Task item
From the first line to the last, copy the data exactly.

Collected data
━━━━━━━━━━

Lemma movement_deps s source destination : deps_ok s (Actions (plan_movement source destination)).
Proof.
  unfold plan_movement. cbv zeta. cbn [Actions]. apply deps_ok_app.
  - generalize (filter (λ n, n ∉ stringSet (Replicas source)) (Replicas destination)). intros added.
    revert s. induction added as [|n added IH]; intros s; [done|]. rewrite bind_cons.
    apply deps_ok_app; [|exact IH]. cbn. split; [by constructor|]. split; [|done].
    intros _. apply Forall_singleton. by apply elem_of_union_l, elem_of_singleton_2.
  - intros s'. apply deps_ok_other. rewrite !Forall_app. split_and!.
    + destruct (negb _); [by apply Forall_singleton|constructor].
    + by apply Forall_singleton.
    + apply Forall_fmap, Forall_true. done.
Qed.

Lemma plan_deps s plan :
  (∀ m, m ∈ Movements plan → ∃ a b, m = plan_movement a b) → deps_ok s (plan_actions plan).
Proof.
  unfold plan_actions. intros H. revert s. induction (Movements plan) as [|m ms IH]; intros s; [done|].
  rewrite bind_cons. apply deps_ok_app.
  - destruct (H m (list_elem_of_here _ _)) as (a & b & ->). apply movement_deps.
  - apply IH. intros k Hk. apply H. by apply list_elem_of_further.
Qed.

(** Without failures the loop runs to the end, and calls the mover only for
    actions that were not done. *)
Lemma run_actions_progress e completed actions :
  deps_ok completed actions →
  ∃ e' completed' calls, run_actions [] e completed actions = (e', completed', None, calls)
    ∧ ∀ a ok, (a, ok) ∈ calls → ok = true ∧ a ∈ actions ∧ act_ID a ∉ completed.
Proof.
  revert e completed. induction actions as [|a actions IH]; intros e completed; cbn [deps_ok run_actions].
  { intros _. do 3 eexists. split; [done|]. intros a ok H. by apply not_elem_of_nil in H. }
  intros [H1 H2]. destruct (is_data_action a) eqn:Ed; cbn [negb].
  2: { destruct (IH e completed H2) as (e' & c' & calls & -> & Hc). do 3 eexists. split; [done|].
       intros b ok Hb. destruct (Hc b ok Hb) as (? & ? & ?). split_and!; [done|by apply list_elem_of_further|done]. }
  case_bool_decide as Hin.
  { assert (deps_ok completed actions) as H2' by (eapply deps_ok_mono; [|exact H2]; set_solver).
    destruct (IH e completed H2') as (e' & c' & calls & -> & Hc). do 3 eexists. split; [done|].
    intros b ok Hb. destruct (Hc b ok Hb) as (? & ? & ?). split_and!; [done|by apply list_elem_of_further|done]. }
  assert (forallb (λ d, bool_decide (d ∈ completed)) (Requires a) = true) as ->.
  { specialize (H1 eq_refl). apply forallb_forall. intros d Hd. apply bool_decide_eq_true_2.
    rewrite Forall_forall in H1. by apply H1, list_elem_of_In. }
  cbn [negb default head cancelled move_fails move_fault ex_persistLocked written tail].
  destruct (IH (fst (ex_persistLocked None (mkExecutor (set_completed (ex_state e)
    (Completed (ex_state e) ++ [act_ID a])) (ex_disk e)))) ({[act_ID a]} ∪ completed) H2)
    as (e' & c' & calls & Hr & Hc).
  simpl in Hr |- *. rewrite Hr. do 3 eexists. split; [done|].
  intros b ok [[= -> ->]|Hb]%elem_of_cons; [split_and!; [done|apply list_elem_of_here|done]|].
  destruct (Hc b ok Hb) as (? & ? & Hn). split_and!; [done|by apply list_elem_of_further|].
  intros Hin'. apply Hn. by apply elem_of_union_r.
Qed.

━━━━━━━━━━

Solution to this problem
Lemma movement_deps s source destination : deps_ok s (Actions (plan_movement source destination)).
Proof.
  unfold plan_movement. cbv zeta. cbn [Actions]. apply deps_ok_app.
  - generalize (filter (λ n, n ∉ stringSet (Replicas source)) (Replicas destination)). intros added.
    revert s. induction added as [|n added IH]; intros s; [done|]. rewrite bind_cons.
    apply deps_ok_app; [|exact IH]. cbn. split; [by constructor|]. split; [|done].
    intros _. apply Forall_singleton. by apply elem_of_union_l, elem_of_singleton_2.
  - intros s'. apply deps_ok_other. rewrite !Forall_app. split_and!.
    + destruct (negb _); [by apply Forall_singleton|constructor].
    + by apply Forall_singleton.
    + apply Forall_fmap, Forall_true. done.
Qed.

Lemma plan_deps s plan :
  (∀ m, m ∈ Movements plan → ∃ a b, m = plan_movement a b) → deps_ok s (plan_actions plan).
Proof.
  unfold plan_actions. intros H. revert s. induction (Movements plan) as [|m ms IH]; intros s; [done|].
  rewrite bind_cons. apply deps_ok_app.
  - destruct (H m (list_elem_of_here _ _)) as (a & b & ->). apply movement_deps.
  - apply IH. intros k Hk. apply H. by apply list_elem_of_further.
Qed.

(** Without failures the loop runs to the end, and calls the mover only for
    actions that were not done. *)
Lemma run_actions_progress e completed actions :
  deps_ok completed actions →
  ∃ e' completed' calls, run_actions [] e completed actions = (e', completed', None, calls)
    ∧ ∀ a ok, (a, ok) ∈ calls → ok = true ∧ a ∈ actions ∧ act_ID a ∉ completed.
Proof.
  revert e completed. induction actions as [|a actions IH]; intros e completed; cbn [deps_ok run_actions].
  { intros _. do 3 eexists. split; [done|]. intros a ok H. by apply not_elem_of_nil in H. }
  intros [H1 H2]. destruct (is_data_action a) eqn:Ed; cbn [negb].
  2: { destruct (IH e completed H2) as (e' & c' & calls & -> & Hc). do 3 eexists. split; [done|].
       intros b ok Hb. destruct (Hc b ok Hb) as (? & ? & ?). split_and!; [done|by apply list_elem_of_further|done]. }
  case_bool_decide as Hin.
  { assert (deps_ok completed actions) as H2' by (eapply deps_ok_mono; [|exact H2]; set_solver).
    destruct (IH e completed H2') as (e' & c' & calls & -> & Hc). do 3 eexists. split; [done|].
    intros b ok Hb. destruct (Hc b ok Hb) as (? & ? & ?). split_and!; [done|by apply list_elem_of_further|done]. }
  assert (forallb (λ d, bool_decide (d ∈ completed)) (Requires a) = true) as ->.
  { specialize (H1 eq_refl). apply forallb_forall. intros d Hd. apply bool_decide_eq_true_2.
    rewrite Forall_forall in H1. by apply H1, list_elem_of_In. }
  cbn [negb default head cancelled move_fails move_fault ex_persistLocked written tail].
  destruct (IH (fst (ex_persistLocked None (mkExecutor (set_completed (ex_state e)
    (Completed (ex_state e) ++ [act_ID a])) (ex_disk e)))) ({[act_ID a]} ∪ completed) H2)
    as (e' & c' & calls & Hr & Hc).
  simpl in Hr |- *. rewrite Hr. do 3 eexists. split; [done|].
  intros b ok [[= -> ->]|Hb]%elem_of_cons; [split_and!; [done|apply list_elem_of_here|done]|].
  destruct (Hc b ok Hb) as (? & ? & Hn). split_and!; [done|by apply list_elem_of_further|].
  intros Hin'. apply Hn. by apply elem_of_union_r.
Qed.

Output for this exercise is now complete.